══ Input data
(** X5.  Editing the name of a waypoint.  At a position of the route the
    row keeps its other columns and takes the new name, every other row
    stays, the names follow the rows, the index stays, and the new name is
    pushed exactly when the edited waypoint is the current one.  At a
    position outside the route the slot raises [IndexError] and the worker
    is as it was. *)
Theorem update_sys_edits_one_waypoint self i new_sys :
  names_folded self ->
  (0 <= i < len (data_values self) ->
   exists old dv,
     nth_error (data_values self) (Z.to_nat i) = Some old /\
     nth_error dv (Z.to_nat i) =
       Some {| system := new_sys; columns := columns old |} /\
     (forall n, n <> Z.to_nat i ->
                nth_error dv n = nth_error (data_values self) n) /\
     update_sys i new_sys self =
       (with_route self dv (map (fun data => casefold (system data)) dv),
        (if list_index self =? i
         then push_effects self (casefold new_sys) else []),
        Ok tt)) /\
  (i < - len (data_values self) \/ len (data_values self) <= i ->
   update_sys i new_sys self = (self, [], Raise IndexError)).
Proof.
  intros Hn. split.
  - intros Hi.
    destruct (update_sys_in_range self i new_sys Hn Hi)
      as [old [dv [Hold [Hnew [Hrest [_ Hrun]]]]]].
    exists old, dv. auto.
  - intros Hi. unfold update_sys.
    now rewrite (getitem_out_of_range _ _ Hi).
Qed.

(** X6.  The two script modes do not mix: in copy mode no slot and no run
    of [main] starts a hotkey process, and in hotkey mode none writes the
    clipboard. *)
Theorem modes_do_not_mix self :
  (forall appended,
      existsb (foreign_to_mode (copy self))
        (snd (fst (main appended self))) = false) /\
  (forall i,
      existsb (foreign_to_mode (copy self))
        (snd (fst (set_index i self))) = false) /\
  (forall tup,
      existsb (foreign_to_mode (copy self))
        (snd (fst (update_script tup self))) = false) /\
  (forall i new_sys,
      existsb (foreign_to_mode (copy self))
        (snd (fst (update_sys i new_sys self))) = false).
Proof.
  assert (Hpush : forall s target,
             existsb (foreign_to_mode (copy s)) (push_effects s target)
             = false).
  { intros s target. unfold push_effects. destruct (copy s); reflexivity. }
  assert (Hline : forall line s,
             existsb (foreign_to_mode (copy s)) (snd (fst (on_line line s)))
             = false).
  { intros line s.
    destruct (on_line_cases line s)
      as [[e ->]|[->|[->|[i [name [_ [_ [_ ->]]]]]]]]; try reflexivity.
    destruct (i + 1 =? _); [reflexivity|].
    destruct (getitem _ _); cbn [fst snd].
    - rewrite existsb_app, Hpush. reflexivity.
    - destruct (copy s); reflexivity. }
  assert (Hloop : forall lines s,
             existsb (foreign_to_mode (copy s)) (snd (fst (main_loop lines s)))
             = false).
  { induction lines as [|line rest IH]; intros s; [reflexivity|].
    rewrite main_loop_cons.
    pose proof (Hline line s) as Hl.
    pose proof (on_line_state line s) as Hs.
    destruct (on_line line s) as [[s1 o1] r]. cbn [fst snd] in Hl, Hs.
    destruct r as [[|]|e]; try exact Hl.
    assert (Hc : copy s1 = copy s)
      by (destruct Hs as [->|[i [_ ->]]]; reflexivity).
    pose proof (IH s1) as Hr. rewrite Hc in Hr.
    destruct (main_loop rest s1) as [[s2 o2] r2]. cbn [fst snd] in *.
    now rewrite existsb_app, Hl, Hr. }
  assert (Hscan : forall lines b s,
             existsb (foreign_to_mode (copy s))
               (snd (fst (scan_shutdown lines b s))) = false).
  { induction lines as [|l rest IH]; intros b s; [reflexivity|].
    cbn [scan_shutdown]. destruct (json_loads l) as [j|]; [|reflexivity].
    unfold bindM at 1. unfold lift.
    destruct (json_getitem j "event") as [event|e]; [|reflexivity].
    destruct (json_eq_str event "Shutdown").
    - unfold bindM, get, emit. cbn.
      specialize (IH true s).
      destruct (scan_shutdown rest true s) as [[s' o] r]. exact IH.
    - specialize (IH b s).
      destruct (scan_shutdown rest b s) as [[s' o] r]. exact IH. }
  split; [|split; [|split]].
  - intros appended. unfold main, bindM at 1. unfold get.
    unfold bindM at 1.
    pose proof (scan_shutdown_state (journal self) false self) as Hs.
    pose proof (Hscan (journal self) false self) as Ho.
    destruct (scan_shutdown (journal self) false self) as [[s o] r].
    cbn [fst snd] in Hs, Ho. subst s.
    destruct r as [[|]|e];
      [unfold ret; cbn [fst snd]; rewrite app_nil_r; exact Ho | | exact Ho].
    unfold bindM at 1.
    assert (Hp : exists o1 r1,
               (if copy self then copy_system else start_hotkey) self =
                 (self, o1, r1) /\
               existsb (foreign_to_mode (copy self)) o1 = false).
    { destruct (copy self) eqn:Hc;
        [rewrite copy_system_run | rewrite start_hotkey_run];
        destruct (getitem _ _); do 2 eexists; split; try reflexivity;
        cbn; rewrite ?Hc; reflexivity. }
    destruct Hp as [o1 [r1 [-> Ho1]]].
    destruct r1 as [[]|e]; cbn [fst snd app];
      [|rewrite existsb_app, Ho, Ho1; reflexivity].
    unfold emit_sys_signal. unfold bindM, get, emit, ret. cbn [fst snd app].
    pose proof (Hloop appended self) as Hl.
    destruct (main_loop appended self) as [[s2 o2] [c|e]]; cbn [fst snd] in *;
      rewrite ?app_nil_r, !existsb_app, Ho, Ho1; cbn [existsb app orb];
      rewrite ?Hl; reflexivity.
  - intros i. unfold set_index, set_list_index, bindM at 1.
    unfold bindM at 1, get. unfold bindM at 1.
    change (bindM close_ahk (fun _ => start_hotkey)) with reset_ahk.
    rewrite push_run.
    destruct (getitem _ _) as [target|e]; cbn [fst snd app].
    + unfold emit_sys_signal, bindM, get, emit. cbn [fst snd app].
      rewrite existsb_app.
      change (copy self) with (copy (with_list_index self i)).
      rewrite Hpush. reflexivity.
    + cbn. destruct (copy self); reflexivity.
  - intros [[b s] d]. unfold update_script, bindM at 1. unfold get.
    unfold bindM at 1.
    destruct (negb (String.eqb (bind self) b)
              || negb (String.eqb (script self) s)); [|reflexivity].
    unfold bindM at 1. destruct (copy self) eqn:Hc; cbn [negb].
    + reflexivity.
    + rewrite reset_ahk_run. destruct (getitem _ _); reflexivity.
  - intros i new_sys. unfold update_sys.
    destruct (getitem (data_values self) i) as [data|e]; [|reflexivity].
    destruct (setitem (data_values self) i _) as [dv|e]; [|reflexivity].
    destruct (setitem (systems self) i _) as [sys|e]; [|reflexivity].
    cbn zeta. destruct (_ =? i); [|reflexivity].
    match goal with
    | |- context [(if copy ?s then copy_system else reset_ahk) ?s] =>
        rewrite (push_run s);
        destruct (getitem (systems s) (list_index s)); cbn [fst snd];
        [exact (Hpush s _) | cbn [copy]; destruct (copy self); reflexivity]
    end.
Qed.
════
◆ Work to be completed
Show the lines where the word "Hscan" appears in the entries.

◆ Solution to the exercise
  assert (Hscan : forall lines b s,
    pose proof (Hscan (journal self) false self) as Ho.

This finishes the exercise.